■ Exercise prompt ■
Return the lines below in which the string "Lemma" occurs.

*** Opening Given entries ***

Lemma load_row_shipping_time (c : csv_row) (r : row) (p : Z) :
  load_row c = Some r →
  csv_order_purchase_timestamp c = Stamp p →
  order_purchase_timestamp r = Some p ∧
  order_delivered_customer_date r
    = to_datetime_coerce (csv_order_delivered_customer_date c) ∧
  shipping_time r
    = (λ d, (d - p) / Time.ns_per_day) <$> order_delivered_customer_date r.
Proof.
  unfold load_row. intros Hr Hp. rewrite Hp in Hr. simpl in Hr.
  injection Hr as <-. simpl.
  by destruct (csv_order_delivered_customer_date c).
Qed.

(** C7, as stated, fails: a line with an empty purchase field loads (the
    field becomes NaT), and its shipping time is absent although its
    delivery date is present and well formed. *)
Lemma empty_purchase_no_shipping_time :
  load_data [Sample.csv_undated] = Some [Sample.undated] ∧
  ¬ (shipping_time Sample.undated = None ↔
     csv_order_delivered_customer_date Sample.csv_undated = Empty ∨
     csv_order_delivered_customer_date Sample.csv_undated = Unparsable).
Proof.
  split; [reflexivity|].
  intros [H _]. by destruct (H eq_refl).
Qed.

(** C7, amended.  For every line of a file that loads: if the purchase
    field of the line is empty, the shipping time of the loaded row is
    absent; if it holds a timestamp [p], the shipping time is absent
    exactly when the delivery field is empty or does
    not parse (that is, when the delivery date of the row is NaT); and when
    the delivery field holds a timestamp [d], the shipping time is the
    number [s] of whole days in [d - p], rounded down:
    [s] days [≤ d - p <] [s + 1] days. *)
Theorem shipping_time_of_loaded (csv : list csv_row) (df : list row) :
  load_data csv = Some df →
  Forall2 (λ c r,
    (csv_order_purchase_timestamp c = Empty → shipping_time r = None) ∧
    ∀ p : Z,
    csv_order_purchase_timestamp c = Stamp p →
    (shipping_time r = None ↔
       csv_order_delivered_customer_date c = Empty ∨
       csv_order_delivered_customer_date c = Unparsable) ∧
    (shipping_time r = None ↔ order_delivered_customer_date r = None) ∧
    (∀ d : Z, csv_order_delivered_customer_date c = Stamp d →
       ∃ s : Z, shipping_time r = Some s ∧
                s = (d - p) / Time.ns_per_day ∧
                s * Time.ns_per_day ≤ d - p < (s + 1) * Time.ns_per_day))
    csv df.
Proof.
  unfold load_data. rewrite mapM_Some. intros Hload.
  eapply Forall2_impl; [exact Hload|]. clear. intros c r Hr. split.
  { intros He. unfold load_row in Hr. rewrite He in Hr. simpl in Hr.
    injection Hr as <-. simpl.
    by destruct (to_datetime_coerce (csv_order_delivered_customer_date c)). }
  intros p Hp.
  destruct (load_row_shipping_time c r p Hr Hp) as (_ & Hd & Hs).
  rewrite Hs, Hd. clear Hs Hd.
  destruct (csv_order_delivered_customer_date c) as [| |d]; simpl.
  - naive_solver.
  - naive_solver.
  - split_and!; [naive_solver | naive_solver |].
    intros ? [= <-]. eexists. split_and!; [done | done | apply whole_days ..].
Qed.

Lemma shipping_time_of_loaded_witness :
  load_data [Sample.csv_delivered] = Some [Sample.delivered] ∧
  ∃ s : Z, shipping_time Sample.delivered = Some s ∧ s = 3.
Proof.
  split; [reflexivity|].
  pose proof (shipping_time_of_loaded
    [Sample.csv_delivered] [Sample.delivered] eq_refl) as H.
  apply Forall2_cons_1 in H as [[_ H] _].
  destruct (H _ eq_refl) as (_ & _ & Hd).
  destruct (Hd _ eq_refl) as (s & Hs & Heq & _).
  exists s. split; [exact Hs|]. rewrite Heq. reflexivity.
Defined.

(** The examples of the specification: three days, hour 10, March 2018. *)
Example load_row_delivered :
  ∃ r, load_row Sample.csv_delivered = Some r ∧
       shipping_time r = Some 3 ∧ order_hour r = Some 10 ∧
       year_month r = Some (Time.ym 2018 3).
Proof. eexists. by_evaluation. Qed.

(** An unparsable purchase timestamp fails the load. *)
Example load_data_garbled :
  load_data [Sample.csv_delivered; Sample.csv_garbled] = None.
Proof. reflexivity. Qed.

(** Delivery before the purchase gives a negative whole number of days:
    one hour early is day -1. *)
Example days_round_down :
  days (timedelta (Some (Time.ymd_hms 2018 3 5 9 0 0))
                  (Some (Time.ymd_hms 2018 3 5 10 0 0))) = Some (-1).
Proof. reflexivity. Qed.

(** ** The summary metrics *)

Lemma dropna_fmap_filter_is_Some {R A} (f : R → option A) (df : list R) :
  Pd.dropna (f <$> filter (λ r, is_Some (f r)) df) = Pd.dropna (f <$> df).
Proof.
  unfold Pd.dropna. induction df as [|r df IH]; [done|].
  rewrite filter_cons. destruct (decide (is_Some (f r))) as [Hs|Hn]; simpl.
  - destruct Hs as [x Hx]. rewrite Hx. simpl. by f_equal.
  - destruct (f r) as [x|] eqn:Hx; [by destruct Hn|]. done.
Qed.
(** *** The handlers between their awaits

    An [async] function runs up to its first [await] when it is called and
    goes on when the awaited promise has settled; whatever the page lets
    the user do meanwhile runs in between.  So each function is cut at its
    [await]s: the first part leaves a [task], the settling of the task
    runs the next part. *)

Definition setPending (f : list task -> list task) : M unit :=
  modify (fun s =>
    {| image := image s; result := result s; processingState := processingState s;
       isDragging := isDragging s; isGeneratingMore := isGeneratingMore s;
       fileInput := fileInput s; apiCalls := apiCalls s;
       pending := f (pending s) |}).

Definition spawn (t : task) : M unit := setPending (fun ts => ts ++ [t]).

(** Calling a service function: what it sends leaves now, its outcome
    comes with the promise. *)
Definition callService {A : Type} (c : call A) : M (A + thrown) :=
  fun s =>
    (inl (fst c),
     {| image := image s; result := result s; processingState := processingState s;
        isDragging := isDragging s; isGeneratingMore := isGeneratingMore s;
        fileInput := fileInput s; apiCalls := apiCalls s ++ snd c;
        pending := pending s |}).

(** The value of a settled promise, returned or thrown. *)
Definition settled {A : Type} (outcome : A + thrown) : M A :=
  match outcome with
  | inl a => ret a
  | inr e => throw e
  end.

(** The [catch] clause of [processFile]. *)
Definition processFile_catch (err : thrown) : M unit :=
  setProcessingState
    {| status := error;
       ps_error :=
         Some (orElse (message err)
                 (lit "An unexpected error occurred while processing the image.")) |}.

(** [processFile] up to [await readFileAsBase64(file)]. *)
Definition processFile_start (file : File) : M unit :=
  setImage None ;;
  setResult Null ;;
  setProcessingState {| status := analyzing; ps_error := None |} ;;
  if negb (startsWith (type file) (lit "image/")) then
    setProcessingState
      {| status := error;
         ps_error := Some (lit "Please upload a valid image file.") |}
  else spawn (Reading file).

(** [processFile] from the settled read to [await analyzeImage(...)]. *)
Definition processFile_read (env : Env) (file : File) : M unit :=
  tryCatch
    (base64Data <- readFileAsBase64 file ;;
     setImage (Some base64Data) ;;
     let rawBase64 := rawBase64Of base64Data in
     let mimeType := type file in
     outcome <- callService (analyzeImage env rawBase64 mimeType) ;;
     spawn (Analyzing outcome))
    processFile_catch.

(** [processFile] from the settled analysis on. *)
Definition processFile_analyzed (outcome : value + thrown) : M unit :=
  tryCatch
    (analysisData <- settled outcome ;;
     setResult analysisData ;;
     setProcessingState {| status := complete; ps_error := None |})
    processFile_catch.

(** [{ ...result, quiz: newQuestions }] *)
Definition withQuiz (result newQuestions : value) : value :=
  Obj (assign (lit "quiz") newQuestions (ownEnumerable result)).

(** [handleGenerateMoreQuestions] up to [await generateMoreQuestions(...)]:
    the guard, the flag, the request.  The continuation keeps the [result]
    of the render in which the handler was created. *)
Definition handleGenerateMoreQuestions_send (env : Env) : M unit :=
  fun s =>
    match image s with
    | Some (c :: img) =>
        if truthyValue (result s) then
          (setIsGeneratingMore true ;;
           let rawBase64 := rawBase64Of (c :: img) in
           let mimeType := mimeTypeOf (c :: img) in
           outcome <- callService (generateMoreQuestions env rawBase64 mimeType) ;;
           spawn (Generating (result s) outcome)) s
        else (inl tt, s)
    | _ => (inl tt, s)
    end.

(** [handleGenerateMoreQuestions] from the settled call on: [setResult]
    with the spread of the [result] the continuation kept, the empty
    [catch], the [finally]. *)
Definition handleGenerateMoreQuestions_settle (captured : value)
    (outcome : value + thrown) : M unit :=
  tryFinally
    (tryCatch
       (newQuestions <- settled outcome ;;
        setResult (withQuiz captured newQuestions))
       (fun _ => ret tt))
    (setIsGeneratingMore false).

(** [files] is the list of files of the input, empty when there is none. *)
Definition handleFileChange (files : list File) : M unit :=
  match files !! 0%nat with
  | None => ret tt
  | Some file => processFile_start file
  end.

Definition handleDragOver : M unit := setIsDragging true.

Definition handleDragLeave : M unit := setIsDragging false.

Definition handleDrop (files : list File) : M unit :=
  setIsDragging false ;;
  match files !! 0%nat with
  | Some file => processFile_start file
  | None => ret tt
  end.

(** The continuation of a task. *)
Definition continue (env : Env) (t : task) : M unit :=
  match t with
  | Reading file => processFile_read env file
  | Analyzing outcome => processFile_analyzed outcome
  | Generating captured outcome =>
      handleGenerateMoreQuestions_settle captured outcome
  end.

(** The [i]-th pending promise settles. *)
Definition settle (env : Env) (i : nat) : M unit :=
  fun s =>
    match pending s !! i with
    | Some t => (setPending (delete i) ;; continue env t) s
    | None => (inl tt, s)
    end.

(** *** The app as the page wires it

    What can happen to the mounted app: the events of the elements the
    page shows, and the settling of a pending promise.  When a render
    throws (a child reads a property of a result that is not of the
    declared type), the app is removed and handles nothing more: a run of
    the app is then a beginning of a run below, so what holds of every
    state of every run below holds of the app. *)
Inductive event : Type :=
  | FileChange (files : list File)
  | DragOver
  | DragLeave
  | Drop (files : list File)
  | GenerateMore
  | Reset
  | Settled (i : nat).

Definition handler (env : Env) (e : event) : M unit :=
  match e with
  | FileChange files => handleFileChange files
  | DragOver => handleDragOver
  | DragLeave => handleDragLeave
  | Drop files => handleDrop files
  | GenerateMore => handleGenerateMoreQuestions_send env
  | Reset => handleReset
  | Settled i => settle env i
  end.

Definition hasStatus (s : State) (st : Status) : bool :=
  match status (processingState s), st with
  | idle, idle | analyzing, analyzing | complete, complete | error, error => true
  | _, _ => false
  end.

(** The elements that carry the handlers are rendered by status: the drop
    zone and the file input on the page of 'idle' only, 'Analyze New' in
    'complete', 'Try Again' in 'error', nothing that can be used in
    'analyzing'.  QuizView, which holds the button of [onGenerateMore], is
    rendered in 'complete' with a truthy [result], and the button is
    disabled while [isGeneratingMore]; that the button is shown on the
    page of the results of a quiz with questions only is left out, so the
    event is allowed in more states than the page allows it. *)
Definition enabled (s : State) (e : event) : bool :=
  match e with
  | FileChange _ | DragOver | DragLeave | Drop _ => hasStatus s idle
  | Reset => hasStatus s complete || hasStatus s error
  | GenerateMore =>
      hasStatus s complete && truthyValue (result s) && negb (isGeneratingMore s)
  | Settled _ => true
  end.

Definition step (env : Env) (s : State) (e : event) : State :=
  if enabled s e then exec (handler env e) s else s.

Definition run (env : Env) (s : State) (es : list event) : State :=
  foldl (step env) s es.

End App.

(* ===================================================================== *)
(** * Vocabulary of the properties                                         *)
(* ===================================================================== *)

(** The notions the statements below are written with.  None of them is
    part of the program. *)

Module FormatSpec.
Import JS ExplanationView.

(** *** The loop read line by line

    The loop of formatText from index [i] on, over the lines still to
    come; [after] is the line behind the last of them, if any.  It is the
    loop of the program ([FormatLoop.formatLoop_loopFrom]). *)

(** The line an iteration finds at [i + 1]. *)
Definition lookahead (rest : list jsstring) (after : option jsstring)
    : option jsstring :=
  match rest with
  | next :: _ => Some next
  | [] => after
  end.

(** The iterations for [lines], the first of them at index [i]. *)
Fixpoint loopFrom (i : nat) (lines : list jsstring) (after : option jsstring)
    (st : loopState) : loopState :=
  match lines with
  | [] => st
  | line :: rest =>
      loopFrom (S i) rest after (iteration i line (lookahead rest after) st)
  end.

(** The elements pushed for [lines] when they are numbered from [i]. *)
Definition formatFrom (i : nat) (lines : list jsstring) : list node :=
  elements (loopFrom i lines None (LoopState [] [])).

(** What a line that is not a bullet makes the loop push, if anything. *)
Definition blockOf (i : nat) (line : jsstring) : option node :=
  if startsWith line (lit "## ") then Some (H2 i (replace line (lit "## ")))
  else if startsWith line (lit "### ") then Some (H3 i (replace line (lit "### ")))
  else if numberedTest (trim line) then
    match numberedMatch line with
    | Some (num, rest) => Some (Numbered i num (parseInlineStyles rest))
    | None => None
    end
  else if isEmpty (trim line) then Some (Spacer i)
  else Some (P i (parseInlineStyles line)).

(** The list item a bullet line contributes. *)
Definition itemOf (i : nat) (line : jsstring) : li :=
  Li i (parseInlineStyles (replace line (lit "- "))).

(** The state the loop starts from. *)
Definition start : loopState := LoopState [] [].

(** The test on the next line only asks whether it is a bullet. *)
Definition nextIsBullet (nx : option jsstring) : bool :=
  match nx with
  | Some next => isBullet next
  | None => false
  end.

(** Items wait only while the next line is a bullet. *)
Definition comesBullet (lines : list jsstring) (after : option jsstring) : bool :=
  nextIsBullet (lookahead lines after).

(** The keys an element carries: its own, or for a list those of its
    items.  Read off the result in order they tell which lines contributed
    to it. *)
Definition keysOf (n : node) : list nat :=
  match n with
  | Ul _ items => map li_key items
  | H2 k _ | H3 k _ | Numbered k _ _ | Spacer k | P k _ => [k]
  end.

(** The lines for which the loop pushes nothing: no bullet, no heading,
    the numbered test passes on the trimmed line and the match on the line
    itself fails. *)
Definition dropped (line : jsstring) : bool :=
  negb (isBullet line)
  && negb (startsWith line (lit "## "))
  && negb (startsWith line (lit "### "))
  && numberedTest (trim line)
  && negb (bool_decide (is_Some (numberedMatch line))).

(** The indices, from [i] on, of the lines that are not dropped. *)
Fixpoint keptFrom (i : nat) (lines : list jsstring) : list nat :=
  match lines with
  | [] => []
  | line :: rest => (if dropped line then [] else [i]) ++ keptFrom (S i) rest
  end.

(** The keys pushed so far and, behind them, those of the waiting items. *)
Definition keys (st : loopState) : list nat :=
  concat (map keysOf (elements st)) ++ map li_key (currentListItems st).

(** A line written as plain parts and bold spans in turn: plain part,
    delimiter, bold text, delimiter, ..., last plain part. *)
Fixpoint assemble (segs : list (jsstring * jsstring)) (last : jsstring)
    : jsstring :=
  match segs with
  | [] => last
  | (t, b) :: segs' => t ++ boldDelim ++ b ++ boldDelim ++ assemble segs' last
  end.

(** The children expected for it, the first of them at position [k]. *)
Fixpoint spans (k : nat) (segs : list (jsstring * jsstring)) (last : jsstring)
    : list inline :=
  match segs with
  | [] => [Text last]
  | (t, b) :: segs' => Text t :: Strong (S k) b :: spans (S (S k)) segs' last
  end.

(** A part in which every star is followed by a character that is no
    star: it holds no delimiter and, put before one, adds no star to it. *)
Fixpoint starsApart (t : jsstring) : bool :=
  match t with
  | [] => true
  | c :: t' =>
      negb ((c =? star) && match t' with [] => true | d :: _ => d =? star end)
      && starsApart t'
  end.

(** A bold text: stars apart, and no line terminator, which the dot of the
    expression refuses. *)
Definition boldText (b : jsstring) : bool :=
  starsApart b && forallb (fun c => negb (isLineTerminator c)) b.

(** The parts of the split of an assembled line. *)
Fixpoint parts (piece : jsstring) (segs : list (jsstring * jsstring))
    (last : jsstring) : list jsstring :=
  match segs with
  | [] => [piece ++ last]
  | (t, b) :: segs' =>
      (piece ++ t) :: (boldDelim ++ b ++ boldDelim) :: parts [] segs' last
  end.

(** An assembled line in which the delimiters are the only pairs of stars
    and no span holds a line terminator. *)
Definition wellFormed (segs : list (jsstring * jsstring)) (last : jsstring)
    : Prop :=
  Forall (fun tb => starsApart tb.1 = true /\ boldText tb.2 = true) segs
  /\ starsApart last = true.

(** The element made of a part at position [i]. *)
Definition render (i : nat) (part : jsstring) : inline :=
  if startsWith part boldDelim && endsWith part boldDelim
  then Strong i (slice part 2 (-2))
  else Text part.

(** A string of white space only, the empty string included. *)
Definition allWhiteSpace (s : jsstring) : bool := forallb isWhiteSpace s.
(** ** Nonnegativity of what the solvers return *)

(** C4 at two inputs.  On [UtM = [[2^1000]]], [UtU = [[2^-1000]]] and the
    start [V = [[1]]], none of them with a negative entry, the first sweep
    overflows: the step of line 217 is [2^1000/2^-1000 = inf] and [V]
    becomes [inf]; in the second sweep the step is [-inf], line 218 clamps
    it to [-V], and [V = inf - inf] is NaN, which every later sweep keeps.
    [hals_nnls] returns [V = [[nan]]], which is not above [-1e-12].
    On [A = [1]], [B = [[1]]], [x = [0]], [active_set_nnls] raises
    [NameError] and returns no [x]. *)
Theorem nnls_nonnegativity_fails :
  hals_pass [[0x1p1000]]%float [[0x1p-1000]]%float None false false 0
            [[1]]%float
  = Ok ([[infinity]],
        {| rec_error := infinity; rec_error0 := 0%float; iteration := 0;
           complexity_ratio := 2%float |})
  /\ hals_pass [[0x1p1000]]%float [[0x1p-1000]]%float None false false 1
               [[infinity]]
     = Ok ([[nan]],
           {| rec_error := infinity; rec_error0 := infinity; iteration := 1;
              complexity_ratio := 2%float |})
  /\ hals_nnls gauss_solve dot_sm_method
               [[0x1p1000]]%float [[0x1p-1000]]%float
               None false false false (Some [[1]]%float)
               default_n_iter_max default_tol
     = Ok ([[nan]], nan, 3, 2%float)
  /\ leb (opp (lit (1 # 1000000000000))) nan = false
  /\ ActiveSet.active_set_nnls mode_dot_1d (@kronecker_1 float) gauss_solve
       proximal_globals (vector [1%float]) [[[1%float]]]
       (Some (vector [0%float])) ActiveSet.default_n_iter_max
     = Raise (NameError "multi_mode_dot").
Proof.
  repeat split; vm_compute; reflexivity.
Qed.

*** Closing Given entries ***

■ Result below ■
Lemma load_row_shipping_time (c : csv_row) (r : row) (p : Z) :
Lemma empty_purchase_no_shipping_time :
Lemma shipping_time_of_loaded_witness :
Lemma dropna_fmap_filter_is_Some {R A} (f : R → option A) (df : list R) :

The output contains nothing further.